After a series of meetings with local officials, state authorities have concluded that unknown amounts of radioactive material have been stored at landfills throughout the state.
Local authorities are currently trying to prohibit the practice altogether by strengthening their oversight mechanisms.
"There is some of it that is just going to solid waste landfills…It is probably, mostly, staying in state," the state health agency’s director Gary Baughman said during the Wednesday meeting.
So far, no “imminent” threats to public health have been detected, though landfill operators will continue to monitor water flowing out of the fills for radioactive qualities.

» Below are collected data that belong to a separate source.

(** X5.  On a pool whose blocks all hold [c] megabytes, a Shrink by a
    multiple of [c] that the pool can give is exact: the total after
    it is the previous total minus [mb]. *)
Theorem shrink_exact_on_uniform_blocks (args : query) (_chunks : pool)
    (mb c k : Z) :
  0 < c -> uniform c _chunks -> mb = k * c ->
  int (args_get args "mb" "0") = Some mb ->
  0 < mb <= _current_mb _chunks ->
  exists (r : response) (_chunks' : pool),
    mem_free int args _chunks = (Ok r, _chunks') /\
    field "total_mb" r = Some (JInt (_current_mb _chunks - mb)) /\
    _current_mb _chunks' = _current_mb _chunks - mb.
Proof.
  intros Hc Hu Hk Hmb Hrange. unfold mem_free. rewrite Hmb.
  destruct (Z.leb_spec mb 0); [lia|].
  destruct (release_left_bound c _chunks mb (uniform_at_most c _ Hc Hu)
              ltac:(lia))
    as [new [left [Hrun [Hcut [Hsum [Hstop Hbound]]]]]].
  rewrite Hrun.
  assert (Hunew : uniform c new) by (now apply (lifo_cut_Forall _ new _chunks)).
  assert (Htotal : _current_mb new = _current_mb _chunks - mb).
  { rewrite (current_mb_pool_mb _chunks) in * by now apply (uniform_blocks_ok c).
    rewrite (current_mb_pool_mb new) by now apply (uniform_blocks_ok c).
    pose proof (uniform_pool_mb c _chunks Hc Hu) as Hold.
    pose proof (uniform_pool_mb c new Hc Hunew) as Hnewmb.
    assert (Hle : left <= 0).
    { destruct Hstop as [-> | Hdone]; [|assumption].
      change (pool_mb []) with 0 in Hsum. lia. }
    assert (Hgoal : pool_mb new = pool_mb _chunks - mb + left) by lia.
    set (z := k - Z.of_nat (length (concat _chunks))
                + Z.of_nat (length (concat new))).
    assert (Hmul : left = c * z) by (unfold z; lia).
    clear Hold Hnewmb Hsum.
    assert (Hz0 : 0 <= z) by nia.
    assert (Hz1 : z <= 0) by nia.
    assert (z = 0) by lia. subst left. rewrite Hgoal. nia. }
  eexists. exists new. split; [reflexivity|].
  split; [|assumption]. unfold field. simpl. now rewrite Htotal.
Qed.

End ShrinkProperties.

(** * More on the handlers *)

Lemma args_get_default (args : query) (key default : string) :
  (forall v, ~ In (key, v) args) -> args_get args key default = default.
Proof.
  induction args as [|[k v] args IH]; intros Hmiss; simpl; [reflexivity|].
  destruct (String.eqb_spec k key) as [-> | Hne].
  - exfalso. apply (Hmiss v). now left.
  - apply IH. intros v' Hin. apply (Hmiss v'). now right.
Qed.

Section MoreHandlerProperties.

Variable int : string -> option Z.

(** Converge to the current total. *)
Lemma mem_set_noop (oom : oracle) (args : query) (_chunks : pool) (target : Z) :
  int (args_get args "mb" "0") = Some target ->
  0 <= target -> target = _current_mb _chunks ->
  mem_set int oom args _chunks =
    (Ok (reply (jsonify
       [("ok", JBool true); ("total_mb", JInt target); ("note", JStr "已達目標")])),
     _chunks).
Proof.
  intros Htarget Hpos Heq. unfold mem_set. rewrite Htarget.
  destruct (Z.ltb_spec target 0); [lia|].
  rewrite <- Heq, Z.eqb_refl. reflexivity.
Qed.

Technologically advanced naturally occurring radioactive materials, or TENORM, have been a concern for health officials for a while now, especially in cases of improperly disposed materials from the fossil fuel industry.
An accumulation of TENORM could cause cancer-causing exposure to the public and the environment.

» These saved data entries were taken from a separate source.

(** The loop of [emit] and of [processCedarEvent] over functions that do not
    call the client: the array stays as it is, every function of it is
    called once, in order, whichever of them throw, and the loop returns. *)
Lemma live_guarded_loop (array : nat) (arg : JSValue) (msg : JSValue -> LogMsg)
    (n k : nat) (s : Live.Client U) :
  exists u t tr,
    Live.forEach_from array k n
      (fun h => Live.try_catch (Live.call behaviour h arg)
                               (fun e => Live.this (log (msg e)))) s
    = (Ok tt, Live.set_fields
                (with_world u t (trace (Live.fields s) ++ tr) (Live.fields s)) s)
    /\ invocations tr = map (fun h => (h, arg)) (take n (drop k (Live.items array s)))
    /\ Forall (fun e => quiet e = true) tr.
Proof using Hinert.
  revert k s. induction n as [|n IH]; intros k s.
  - exists (user (Live.fields s)), (now (Live.fields s)), [].
    cbn [Live.forEach_from]. unfold Live.ret. by rewrite live_with_world_id.
  - cbn [Live.forEach_from]. unfold Live.bind at 1, Live.read. cbv beta iota.
    destruct (Live.items array s !! k) as [x|] eqn:Hk.
    + unfold Live.bind at 1, Live.try_catch at 1.
      destruct (live_call_spec x arg s) as (r & u1 & t1 & ->).
      set (s1 := Live.set_fields _ s).
      assert (Hitems : forall s' : Live.Client U,
                Live.arrays s' = Live.arrays s ->
                take (S n) (drop k (Live.items array s))
                = x :: take n (drop (S k) (Live.items array s'))).
      { intros s' Hs'. unfold Live.items in *. rewrite Hs'.
        by rewrite (drop_S _ _ _ Hk). }
      destruct r as [[]|e]; cbv beta iota.
      * destruct (IH (S k) s1) as (u & t & tr & -> & Hi & Hq).
        exists u, t, ([Invoked x arg] ++ tr). split; [|split].
        -- subst s1. by rewrite live_with_world_trans.
        -- rewrite invocations_app, Hi. rewrite (Hitems s1); [done|].
           subst s1. by destruct s.
        -- apply Forall_app_2; [by repeat constructor | done].
      * destruct (live_log_spec (msg e) s1) as (tr1 & -> & Hi1 & Hq1).
        set (s2 := Live.set_fields _ s1).
        destruct (IH (S k) s2) as (u & t & tr & -> & Hi & Hq).
        exists u, t, ([Invoked x arg] ++ tr1 ++ tr). split; [|split].
        -- subst s2 s1. by rewrite !live_with_world_trans.
        -- rewrite !invocations_app, Hi1, Hi. rewrite (Hitems s2); [done|].
           subst s2 s1. by destruct s.
        -- repeat apply Forall_app_2; try done. by repeat constructor.
    + unfold Live.bind at 1, Live.ret at 1. cbv beta iota.
      destruct (IH (S k) s) as (u & t & tr & -> & Hi & Hq).
      exists u, t, tr. split; [done|]. split; [|done].
      rewrite Hi. apply lookup_ge_None in Hk.
      rewrite !drop_ge by lia. by rewrite !take_nil.
Qed.

Lemma live_emit_spec (event : CedarStreamEvent) (arg : JSValue) (s : Live.Client U) :
  exists u t tr,
    Live.emit behaviour event arg s
    = (Ok tt, Live.set_fields
                (with_world u t (trace (Live.fields s) ++ tr) (Live.fields s)) s)
    /\ invocations tr = map (fun h => (h, arg)) (Live.listeners event s)
    /\ Forall (fun e => quiet e = true) tr.
Proof using Hinert.
  unfold Live.emit, Live.listeners, Live.bind at 1, Live.read. cbv beta iota.
  destruct (Live.eventHandlers s !! event) as [array|].
  - unfold Live.forEach, Live.bind at 1, Live.read. cbv beta iota.
    destruct (live_guarded_loop array arg (log_event_handler_error event)
                (length (Live.items array s)) 0 s) as (u & t & tr & Heq & Hi & Hq).
    exists u, t, tr. split; [exact Heq|]. split; [|done].
    rewrite Hi. cbn [drop]. by rewrite firstn_all.
  - exists (user (Live.fields s)), (now (Live.fields s)), [].
    unfold Live.ret. by rewrite live_with_world_id.
Qed.

Lemma live_processCedarEvent_spec (event channel : JSValue) (s : Live.Client U) :
  getProp event "channel" = Ok channel ->
  exists u t tr,
    Live.processCedarEvent behaviour event s
    = (Ok tt, Live.set_fields
                (with_world u t (trace (Live.fields s) ++ tr) (Live.fields s)) s)
    /\ invocations tr
       = map (fun h => (h, event))
             (match channel with
              | JStr ch => Live.subscribers ch s
              | _ => []
              end)
    /\ Forall (fun e => quiet e = true) tr.
Proof using Hinert.
  intros Hch. unfold Live.processCedarEvent, Live.bind at 1, Live.lift. rewrite Hch.
  unfold Live.bind at 1, Live.read. cbv beta iota.
  assert (Hnone : exists u t tr,
            @Live.ret U unit tt s
            = (Ok tt, Live.set_fields
                        (with_world u t (trace (Live.fields s) ++ tr) (Live.fields s)) s)
            /\ invocations tr = [] /\ Forall (fun e => quiet e = true) tr).
  { exists (user (Live.fields s)), (now (Live.fields s)), [].
    unfold Live.ret. by rewrite live_with_world_id. }
  unfold Live.channel_array, Live.subscribers.
  destruct channel as [| | | |ch| |]; try exact Hnone.
  destruct (Live.channelHandlers s !! ch) as [array|]; [|exact Hnone].
  unfold Live.forEach, Live.bind at 1, Live.read. cbv beta iota.
  destruct (live_guarded_loop array event (log_channel_handler_error (JStr ch))
              (length (Live.items array s)) 0 s) as (u & t & tr & Heq & Hi & Hq).
  exists u, t, tr. split; [exact Heq|]. split; [|done].
  rewrite Hi. cbn [drop]. by rewrite firstn_all.
Qed.

Lemma live_setStatus_spec (st : CedarStreamStatus) (s : Live.Client U) :
  exists u t tr,
    Live.setStatus behaviour st s
    = (Ok tt, Live.set_fields
                (with_world u t (trace (Live.fields s) ++ tr)
                            (set_status st (Live.fields s))) s)
    /\ invocations tr =
        (if decide (status (Live.fields s) = st) then []
         else map (fun h => (h, JObj {[ "from" := JStr (status_name (status (Live.fields s)));
                                        "to" := JStr (status_name st) ]}))
                  (Live.listeners ev_status_change s))
    /\ Forall (fun e => quiet e = true) tr.
Proof using Hinert.
  unfold Live.setStatus, Live.bind at 1, Live.this at 1, get. cbv beta iota.
  replace (Live.set_fields (Live.fields s) s) with s by (by destruct s).
  destruct (decide (status (Live.fields s) <> st)) as [Hne|Heq].
  - rewrite decide_False by done.
    unfold Live.bind at 1, Live.this at 1, modify. cbv beta iota.
    set (s0 := Live.set_fields _ s).
    unfold Live.bind at 1.
    destruct (live_log_spec (log_status_changed (status (Live.fields s)) st) s0)
      as (tr1 & -> & Hi1 & Hq1). cbv beta iota.
    set (s1 := Live.set_fields _ s0).
    match goal with |- context [Live.emit _ ?ev ?a s1] =>
      destruct (live_emit_spec ev a s1) as (u & t & tr & -> & Hi & Hq) end.
    exists u, t, (tr1 ++ tr). split; [|split].
    + subst s1 s0. destruct_live s. cbn. by rewrite app_assoc.
    + rewrite invocations_app, Hi1, Hi. subst s1 s0. by destruct_live s.
    + by apply Forall_app_2.
  - apply dec_stable in Heq. rewrite decide_True by done.
    exists (user (Live.fields s)), (now (Live.fields s)), []. split; [|done].
    unfold Live.ret. f_equal. destruct_live s. cbn in *. subst. by rewrite app_nil_r.
Qed.

End LiveExecution.

(** One step of symbolic execution through [Live.emit], [Live.setStatus] or
    [Live.processCedarEvent], given [H], that the functions do not call the
    client. *)
Ltac on_live_emit H :=
  match goal with |- context [Live.emit ?b ?ev ?a ?s] =>
    let u := fresh "u" in let t := fresh "t" in let tr := fresh "tr" in
    let Hi := fresh "Hi" in let Hq := fresh "Hq" in
    destruct (live_emit_spec b H ev a s) as (u & t & tr & -> & Hi & Hq)
  end; live_crunch.

Ltac on_live_setStatus H :=
  match goal with |- context [Live.setStatus ?b ?st ?s] =>
    let u := fresh "u" in let t := fresh "t" in let tr := fresh "tr" in
    let Hi := fresh "Hi" in let Hq := fresh "Hq" in
    destruct (live_setStatus_spec b H st s) as (u & t & tr & -> & Hi & Hq)
  end; live_crunch.

Ltac on_live_processCedarEvent H Hch :=
  match goal with |- context [Live.processCedarEvent ?b ?ev ?s] =>
    let u := fresh "u" in let t := fresh "t" in let tr := fresh "tr" in
    let Hi := fresh "Hi" in let Hq := fresh "Hq" in
    destruct (live_processCedarEvent_spec b H ev _ s Hch) as (u & t & tr & -> & Hi & Hq)
  end; live_crunch.

(** ** Dispatching to functions that call the client *)

(** C2 at an input where the code departs from it.  Three functions are
    subscribed to ["notifications"], in the order 1, 2, 3, and the function 1
    unsubscribes itself when it is called.  One event of that channel is
    dispatched.  The dispatch returns, and it has called 1 and 3 only:
    [forEach] walks the array that [unsubscribe] spliced, where after the
    call of 1 the index 1 holds 3.  The function 2 is subscribed before and
    after the dispatch and is not called. *)
Theorem dispatch_skips_a_subscriber :
  let s := Live.exec (Live.subscribe "notifications" 3%nat)
             (Live.exec (Live.subscribe "notifications" 2%nat)
                (Live.exec (Live.subscribe "notifications" 1%nat) Live.sample_client)) in
  let s' := Live.exec (Live.processCedarEvent Live.unsubscribes_itself sample_event) s in
  getProp sample_event "channel" = Ok (JStr "notifications")
  /\ Live.subscribers "notifications" s = [1; 2; 3]%nat
  /\ Live.outcome (Live.processCedarEvent Live.unsubscribes_itself sample_event) s = Ok tt
  /\ invocations (trace (Live.fields s'))
     = [(1%nat, sample_event); (3%nat, sample_event)]
  /\ Live.subscribers "notifications" s' = [2; 3]%nat.
Proof. vm_compute. done. Qed.

(** C9 at an input where the code departs from it.  Three listeners are
    registered for [disconnect], in the order 1, 2, 3, and the listener 1
    removes itself with [off] when it is called.  [disconnect()] is called
    on the client, whose status is [disconnected] already.  It returns, and
    it has called the listeners 1 and 3 only: [emit] walks the array that
    [off] spliced.  The listener 2 is registered before and after and is
    not called. *)
Theorem disconnect_skips_a_listener :
  let s := Live.exec (Live.on ev_disconnect 3%nat)
             (Live.exec (Live.on ev_disconnect 2%nat)
                (Live.exec (Live.on ev_disconnect 1%nat) Live.sample_client)) in
  let s' := Live.exec (Live.disconnect Live.removes_itself) s in
  status (Live.fields s) = disconnected
  /\ Live.listeners ev_disconnect s = [1; 2; 3]%nat
  /\ Live.outcome (Live.disconnect Live.removes_itself) s = Ok tt
  /\ status (Live.fields s') = disconnected
  /\ invocations (trace (Live.fields s')) = [(1%nat, JUndefined); (3%nat, JUndefined)]
  /\ Live.listeners ev_disconnect s' = [2; 3]%nat.
Proof. vm_compute. done. Qed.

(** ** Functions that do not call the client *)

Lemma returning_inert : Live.inert Live.returning.
Proof.
  intros h arg s. exists (user (Live.fields s)), 0%N.
  destruct_live s. cbn. by rewrite Z.add_0_r.
Qed.

Lemma second_throws_inert : Live.inert Live.second_throws.
Proof.
  intros h arg s. exists (user (Live.fields s)), 0%N.
  unfold Live.second_throws. destruct_live s.
  destruct (h =? 2)%nat; cbn; by rewrite Z.add_0_r.
Qed.

Section LiveRegistration.

Context {U : Type}.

“It is in the industry's best interest to mitigate long-term risks. And it is in the public's best interest. This radiation lasts for a long time,” Jane Witheridge, a project manager for a special TENORM disposal plant in Pawnee, said.
"If we don't treat it differently from municipal solid waste, we would not be serving either the industry or the environment as it should be in Colorado. This is being done in North Dakota. It is being done in Texas.”
The 15 million-ton facility still will not be enough to dispose of all the TENORM produced by Colorado’s booming oil and gas sector.
The Colorado Oil and Gas Association (COGA) denies that the TENORM has been destructive so far, though it continues to monitor the issue, an official statement read.